Tips on Making your Conference Panel a Success
You want to put together speakers together for a conference panel?
Thanks to Mel Kettle for forwarding us this great article by Scott Stratten: '7 Tips on How to Make Your Conference Rock' on making your conference panel a success:
1. Be an actual panel
10 minutes for each person to “present” isn’t enough time to get into anything of substance anyways, but take those away and open the entire up for discussion, now we’re onto something!
2. Have an actual moderator who moderates
People like to hear themselves talk, *cough* me *cough* but they take over the panel and a good moderator not only knows how to cut off a blabbering mouth, but also knows each persons strengths and can direct questions and rebuttals to the appropriate person.
3. Moderator intros each person
I realize a lot of people speak on panels to get exposure for their company, but the best way to do this is to get into the meat of the panel topic and share great info.
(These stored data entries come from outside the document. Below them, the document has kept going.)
Lemma pull_step_inv n st l i w :
  pool_inv n st l -> signal_ok w st -> threads st !! i = Some Counted ->
  exists st' l', thread_do i w st = Ok st' /\ pool_inv n st' l'.
Proof.
  intros I Hw Hi. unfold thread_do. rewrite Hi. unfold touches.
  rewrite (thread_alive _ _ _ _ _ I Hi), decide_False by (done || apply not_elem_of_nil).
  pose proof (inv_queue _ _ _ I) as Hq. destruct l as [| p l].
  - rewrite (pull_empty _ Hq). cbn [work_of]. rewrite app_nil_r. do 2 eexists. split; [reflexivity |].
    pose proof (holders_same _ _ _ (Holding None) Hi eq_refl eq_refl) as Hhs.
    constructor; fields; try apply I.
    + rewrite length_insert. apply I.
    + rewrite Hhs. apply I.
    + intros k Hk. rewrite Hhs in Hk. by apply I.
    + intros k Hk. rewrite Hhs. by apply I.
    + rewrite (sumf_insert _ _ _ _ _ Hi), (inv_working _ _ _ I). cbn. lia.
    + rewrite (sumf_insert _ _ _ _ _ Hi), (inv_alive _ _ _ I). cbn. lia.
    + done.
    + intros Ht (j & Hs). destruct (inv_wakeup _ _ _ I Ht) as (k & Hk).
      { exists j. unfold sleeps in *. cbn in Hs. by eapply sleeper_old. }
      exists k. by eapply stays.
    + intros Hk. rewrite (sumf_insert _ _ _ _ _ Hi), (inv_stay _ _ _ I Hk). cbn. lia.
    + intros Hk. eapply no_birth; [exact Hi | reflexivity | by apply I].
    + rewrite <- (inv_ended _ _ _ I). unfold works. by rewrite Hhs.
  - destruct (pull_is _ _ _ Hq) as (q' & -> & Hq' & Hj). destruct l as [| p2 l].
    + do 2 eexists. split; [reflexivity |]. by apply inv_pull.
    + rewrite post_commutes. destruct (post_keeps w st) as (E1 & E2 & E3 & E4 & E5 & _).
      do 2 eexists. split; [reflexivity |]. rewrite <- E1, <- E2, <- E3, <- E4.
      apply inv_pull; [by apply inv_post | by apply post_other | by intros _ | exact Hq' | by rewrite E1].
Qed.
Definition needs_lock (c : pc) (st : thpool) : bool :=
  match c with
  | Starting | Finishing | Leaving => true
  | Awake => negb (threads_keepalive st =? 0)
  | _ => false
  end.
Lemma touches_ok x st r : freed st = [] -> touches x st r = r.
Proof. intros E. unfold touches. rewrite E. by rewrite decide_False by apply not_elem_of_nil. Qed.
Lemma with_lock_ok st r : freed st = [] -> locked st = false -> with_thcount_lock st r = r.
Proof. intros E L. unfold with_thcount_lock. by rewrite touches_ok, L. Qed.
(** A thread that waits for the lock has no step. *)
Lemma thread_blocked st i w c :
  freed st = [] -> threads st !! i = Some c -> needs_lock c st = true -> locked st = true -> thread_do i w st = Err ().
Proof.
  intros E Hi Hn L. unfold thread_do. rewrite Hi. unfold with_thcount_lock.
  destruct c as [| | | | | | [p |] | | | |]; try discriminate; cbn [needs_lock] in Hn; rewrite ?Hn, !touches_ok, L by exact E; reflexivity.
Qed.
(** A thread that is neither asleep, nor gone, nor waits for the lock has a step, and nothing
    undefined happens as long as nothing is freed. *)
Lemma thread_step_inv n st l i w c :
  pool_inv n st l -> freed st = [] -> signal_ok w st -> threads st !! i = Some c -> c <> Asleep -> c <> Gone ->
  needs_lock c st = false \/ locked st = false ->
  exists st' l', thread_do i w st = Ok st' /\ pool_inv n st' l'.
Proof.
  intros I Hfr Hw Hi Hs Hg Hlk. pose proof (inv_keep _ _ _ I) as Hk.
  assert (Hwait : waiter st = Waiting -> l <> [] \/ 0 < num_threads_working st) by (intros Hm; by apply I).
  assert (Hmove := fun c' alive working m Hh Hh' => inv_move n st l i c c' alive working m I Hi Hh Hh' Hfr).
  destruct (decide (c = Counted)) as [-> | Hc]; [by eapply pull_step_inv |].
  unfold thread_do. rewrite Hi.
  destruct c as [| | | | | | [p |] | | | |]; try done; cbn [needs_lock] in Hlk;
    try (destruct Hlk as [Hlk | Hlk]; [discriminate |]); rewrite ?touches_ok, ?with_lock_ok by assumption.
  - do 2 eexists. split; [reflexivity |].
    apply (Hmove Testing (num_threads_alive st + 1) (num_threads_working st) (waiter st)); try done; cbn; lia.
  - do 2 eexists. split; [reflexivity |]. destruct Hk as [Hk | Hk]; rewrite Hk.
    + apply (Hmove Leaving (num_threads_alive st) (num_threads_working st) (waiter st)); try done; cbn; lia.
    + apply (Hmove Checking (num_threads_alive st) (num_threads_working st) (waiter st)); try done; cbn; lia.
  - do 2 eexists. split; [reflexivity |]. by apply inv_bsem_wait.
  - destruct Hk as [Hk | Hk]; rewrite Hk in *; cbn in *.
    + do 2 eexists. split; [reflexivity |].
      apply (Hmove Testing (num_threads_alive st) (num_threads_working st) (waiter st)); try done; cbn; lia.
    + destruct Hlk as [Hlk | Hlk]; [discriminate |]. rewrite with_lock_ok by assumption.
      do 2 eexists. split; [reflexivity |].
      apply (Hmove Counted (num_threads_alive st) (num_threads_working st + 1) (waiter st)); try done; cbn; try lia; [by left |].
      intros Hm. destruct (Hwait Hm); [by left | right; lia].
  - destruct (inv_cells _ _ _ I p) as [j Hj].
    { unfold holders. apply list_elem_of_omap. exists (Holding (Some p)). split; [| reflexivity]. by eapply list_elem_of_lookup_2. }
    rewrite Hj. do 2 eexists. split; [reflexivity |]. by apply inv_run.
  - do 2 eexists. split; [reflexivity |].
    apply (Hmove Finishing (num_threads_alive st) (num_threads_working st) (waiter st)); try done; cbn; lia.
  - pose proof (inv_working _ _ _ I) as Hwk.
    pose proof (sumf_at working_one _ _ _ ltac:(by intros []) Hi) as Hpos. cbn in Hpos.
    do 2 eexists. split; [reflexivity |]. cbv zeta.
    destruct (num_threads_working st - 1 =? 0) eqn:E.
    + set (m := match waiter st with Waiting => Looking | m => m end).
      assert (Hm : m <> Waiting) by (subst m; by destruct (waiter st)).
      assert (G : pool_inv n (set_waiter m (set_pc i Testing (set_counts (num_threads_alive st) (num_threads_working st - 1) st))) l)
        by (apply (Hmove Testing); try done; cbn; lia).
      subst m. revert G. unfold set_waiter, set_pc, set_counts. fields. by destruct (waiter st) eqn:Em; rewrite ?Em.
    + apply (Hmove Testing (num_threads_alive st) (num_threads_working st - 1) (waiter st)); try done; cbn; lia.
  - do 2 eexists. split; [reflexivity |].
    apply (Hmove Unlocking (num_threads_alive st - 1) (num_threads_working st) (waiter st)); try done; cbn; lia.
  - do 2 eexists. split; [reflexivity |].
    apply (Hmove Gone (num_threads_alive st) (num_threads_working st) (waiter st)); try done; cbn; lia.
Qed.
Lemma touches_inv x st r st' : touches x st r = Ok st' -> x ∉ freed st /\ r = Ok st'.
Proof. unfold touches. by destruct (decide _). Qed.
Lemma not_freed n st l : pool_inv n st l -> ThePool ∉ freed st -> freed st = [].
Proof. intros I H. by destruct (inv_freed _ _ _ I) as [E | (E & _)]. Qed.
Lemma freed_pool n st l : pool_inv n st l -> freed st <> [] -> ThePool ∈ freed st.
Proof. intros I H. by destruct (inv_freed _ _ _ I) as [E | (E & _)]. Qed.
Lemma lock_inv n st l r st' :
  pool_inv n st l -> with_thcount_lock st r = Ok st' -> freed st = [] /\ locked st = false /\ r = Ok st'.
Proof.
  intros I H. apply touches_inv in H as [Hp H]. destruct (locked st); [discriminate |].
  split; [by eapply not_freed | by split].
Qed.
Lemma thread_ok_when n st l i w c st' :
  pool_inv n st l -> threads st !! i = Some c -> thread_do i w st = Ok st' ->
  freed st = [] /\ c <> Asleep /\ c <> Gone /\ (needs_lock c st = false \/ locked st = false).
Proof.
  intros I Hi H. assert (Hs : c <> Asleep /\ c <> Gone) by (split; intros ->; unfold thread_do in H; by rewrite Hi in H).
  destruct Hs as [Hs Hg].
  assert (Hfr : freed st = []).
  { destruct (decide (c = Unlocking)) as [-> | Hu]; [| by eapply thread_alive]. unfold thread_do in H. rewrite Hi in H.
    apply touches_inv in H as [H _]. by eapply not_freed. }
  split_and!; try assumption. destruct (needs_lock c st) eqn:En; [right | by left].
  destruct (locked st) eqn:El; [| reflexivity]. by rewrite (thread_blocked st i w c Hfr Hi En El) in H.
Qed.
(* ===== verification/Multibase.v ===== *)
(** Texts with a letter in front for their base (src/multibase/multibase.c). *)

From S2P Require Import Prelude Libc Libs LibsRef.

Section Multibase.
Context {B16 : Base16} {B58 : Base58}.

Definition MULTIBASE_BASE58_BTC : byte := byte_of 122.
Definition MULTIBASE_BASE16 : byte := byte_of 102.

(** The encodings supported. *)
Definition encoding_of (base : byte) : option Encoding :=
  if decide (base = MULTIBASE_BASE58_BTC) then Some base58
  else if decide (base = MULTIBASE_BASE16) then Some base16
  else None.

(** [results] afterwards. The text is moved by one with [memcpy], whose blocks must not
    overlap: they do when the text has two characters. *)
Definition multibase_encode (base : byte) (incoming : bytes) (results_max_length : Z)
  : cres unit bytes :=
  match encoding_of base with
  | None => Err ()
  | Some EN =>
      match @enc_encode EN incoming results_max_length with
      | None => Err ()
      | Some results =>
          if results_max_length <=? len results then Err ()
          else if 1 <? len results then Undef
          else Ok (base :: results)
      end
  end.

(** The room for the letter is added for one of the bases. *)
Definition multibase_encode_size (base : byte) (incoming_length : Z) : Z :=
  if decide (base = MULTIBASE_BASE58_BTC) then @enc_encode_size base58 incoming_length + 1
  else if decide (base = MULTIBASE_BASE16) then @enc_encode_size base16 incoming_length
  else 0.

Definition multibase_decode (incoming : bytes) (results_max_length : Z) : cres unit bytes :=
  match incoming with
  | [] => Undef
  | base :: text =>
      match encoding_of base with
      | None => Err ()
      | Some EN =>
          match @enc_decode EN text results_max_length with
          | None => Err ()
          | Some results => Ok results
          end
      end
  end.
Definition multibase_decode_size (base : byte) (incoming_length : Z) : Z :=
  if decide (base = MULTIBASE_BASE58_BTC) then @enc_decode_size base58 incoming_length + 1
  else if decide (base = MULTIBASE_BASE16) then @enc_decode_size base16 incoming_length
  else 0.

Context `{!EncodingLaws (@base16 B16)} `{!EncodingLaws (@base58 B58)}.

(** A text with its letter is decoded, into a buffer of the advertised size. *)
Lemma multibase_decode_text base EN b s n m :
  encoding_of base = Some EN -> @enc_encode EN b n = Some s ->
  multibase_decode_size base (len s) <= m -> multibase_decode (base :: s) m = Ok b.
Proof.
  unfold encoding_of, multibase_decode, multibase_decode_size. unfold encoding_of.
  intros HE Hs Hm. repeat case_decide; try discriminate; injection HE as <-.
  - rewrite (enc_roundtrip (EN := base58) _ _ _ m Hs) by lia. reflexivity.
  - rewrite (enc_roundtrip (EN := base16) _ _ _ m Hs) by lia. reflexivity.
Qed.

(** Encoding never gives a text of two characters or more. *)
Lemma multibase_encode_short base b n s : multibase_encode base b n = Ok s -> len s <= 2.
Proof.
  unfold multibase_encode. destruct (encoding_of base) as [EN |]; [| discriminate].
  destruct (enc_encode b n) as [r |]; [| discriminate].
  destruct (n <=? len r); [discriminate |]. destruct (1 <? len r) eqn:E; [discriminate |].
  intros [= <-]. rewrite len_cons. lia.
Qed.
End Multibase.
(* ===== verification/Errs.v ===== *)
(** Error codes and their messages (src/util/errs.c, include/ipfs/util/errs.h). *)

From S2P Require Import Prelude.

(** The enumeration starts at 1. *)
Inductive ErrsIdx : Set :=
| ErrAllocFailed
| ErrNULLPointer
| ErrUnknow
| ErrPipe
| ErrPoll
| ErrPublishFailed
| ErrResolveFailed
| ErrResolveRecursion
| ErrExpiredRecord
| ErrUnrecognizedValidity
| ErrInvalidProquint
| ErrInvalidDomain
| ErrInvalidDNSLink
| ErrBadPath
| ErrNoComponents
| ErrCidDecode
| ErrNoLink
| ErrNoLinkFmt
| ErrInvalidParam
| ErrResolveLimit
| ErrInvalidSignature
| ErrInvalidSignatureFmt
| ErrNoRecord
| ErrCidDecodeFailed
| ErrOffline.

Definition all_errs : list ErrsIdx :=
  [ErrAllocFailed; ErrNULLPointer; ErrUnknow; ErrPipe; ErrPoll; ErrPublishFailed;
   ErrResolveFailed; ErrResolveRecursion; ErrExpiredRecord; ErrUnrecognizedValidity;
   ErrInvalidProquint; ErrInvalidDomain; ErrInvalidDNSLink; ErrBadPath; ErrNoComponents;
   ErrCidDecode; ErrNoLink; ErrNoLinkFmt; ErrInvalidParam; ErrResolveLimit;
   ErrInvalidSignature; ErrInvalidSignatureFmt; ErrNoRecord; ErrCidDecodeFailed; ErrOffline].

#[export] Instance errs_eq_dec : EqDecision ErrsIdx.
Proof. solve_decision. Defined.

(** The value of the constant. *)
Definition err_code (e : ErrsIdx) : Z :=
  match e with
  | ErrAllocFailed => 1
  | ErrNULLPointer => 2
  | ErrUnknow => 3
  | ErrPipe => 4
  | ErrPoll => 5
  | ErrPublishFailed => 6
  | ErrResolveFailed => 7
  | ErrResolveRecursion => 8
  | ErrExpiredRecord => 9
  | ErrUnrecognizedValidity => 10
  | ErrInvalidProquint => 11
  | ErrInvalidDomain => 12
  | ErrInvalidDNSLink => 13
  | ErrBadPath => 14
  | ErrNoComponents => 15
  | ErrCidDecode => 16
  | ErrNoLink => 17
  | ErrNoLinkFmt => 18
  | ErrInvalidParam => 19
  | ErrResolveLimit => 20
  | ErrInvalidSignature => 21
  | ErrInvalidSignatureFmt => 22
  | ErrNoRecord => 23
  | ErrCidDecodeFailed => 24
  | ErrOffline => 25
  end.

(** The table: there is no comma after the sixth message, so the compiler joins it
    with the next one. *)
Definition Err_table : list (option bytes) :=
  [None;
   Some (str "ErrAllocFailed");
   Some (str "ErrNULLPointer");
   Some (str "ErrUnknow");
   Some (str "ErrPipe");
   Some (str "ErrPoll");
   Some (str "Could not publish name." ++ str "Could not resolve name.");
   Some (str "Could not resolve name (recursion limit exceeded).");
   Some (str "expired record");
   Some (str "unrecognized validity type");
   Some (str "not a valid proquint string");
   Some (str "not a valid domain name");
   Some (str "not a valid dnslink entry");
   Some (str "invalid 'ipfs ref' path");
   Some (str "path must contain at least one component");
   Some (str "TODO: ErrCidDecode");
   None;
   Some (str "no link named %s under %s");
   Some (str "ErrInvalidParam");
   Some (str "resolve depth exceeded");
   None;
   Some (str "Invalid value. Not signed by PrivateKey corresponding to %s");
   Some (str "no usable records in given set");
   Some (str "failed to decode empty key constant");
   Some (str "routing system in offline mode")].

(** [Err[e]]: a message, NULL, or a read behind the table. *)
Definition err_message (e : ErrsIdx) : cres unit (option bytes) :=
  match Err_table !! Z.to_nat (err_code e) with
  | Some m => Ok m
  | None => Undef
  end.

(** * Properties *)

Lemma all_errs_complete e : e ∈ all_errs.
Proof. apply list_elem_of_In. destruct e; cbn; tauto. Qed.

(** The constants are numbered from 1 in their order. *)
Lemma err_codes : map err_code all_errs = map Z.of_nat (seq 1 25).
Proof. reflexivity. Qed.
Lemma err_code_inj a b : err_code a = err_code b -> a = b.
Proof. destruct a, b; intros H; (reflexivity || discriminate H). Qed.

(** From the resolve error on, a constant has the message meant for the next one;
    the last one has none. *)
Lemma err_message_shifted :
  err_message ErrExpiredRecord = Ok (Some (str "unrecognized validity type")) /\
  err_message ErrNoLink = Ok (Some (str "no link named %s under %s")) /\
  err_message ErrCidDecode = Ok None /\
  err_message ErrOffline = Undef.
Proof. repeat split. Qed.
4. Stay on topic within reason
This is also an issue with solo talks, the content doesn’t match the description. It’s even harder with multiple people on a panel. The biggest problem with not being related to the description is people pick which concurrent session to go to based on that write up, which means they aren’t going to another. If you don’t deliver on your promise, not only is there a let down, but a missed opportunity to see another session that may have been more suitable.
5. No slides
I’m all in favor for banning them altogether, but especially for a panel. It’s a think-tank, and a place to create a dialog that happens nowhere else. A slide deck prevents this, especially if they’re the same ones the panelists use in their individual presentations.
6. Different opinions
A real let down for an audience is when each panelist says the same thing. This doesn’t mean there has to be violent arguments, but have different perspective on points at least.
7. Moderator knows each panelist
This is one of the reasons why I don’t like it when conferences take it upon themselves to pair up moderators and panelists, but the onus is more so on the moderator doing his/her homework on the topic, participants and audience.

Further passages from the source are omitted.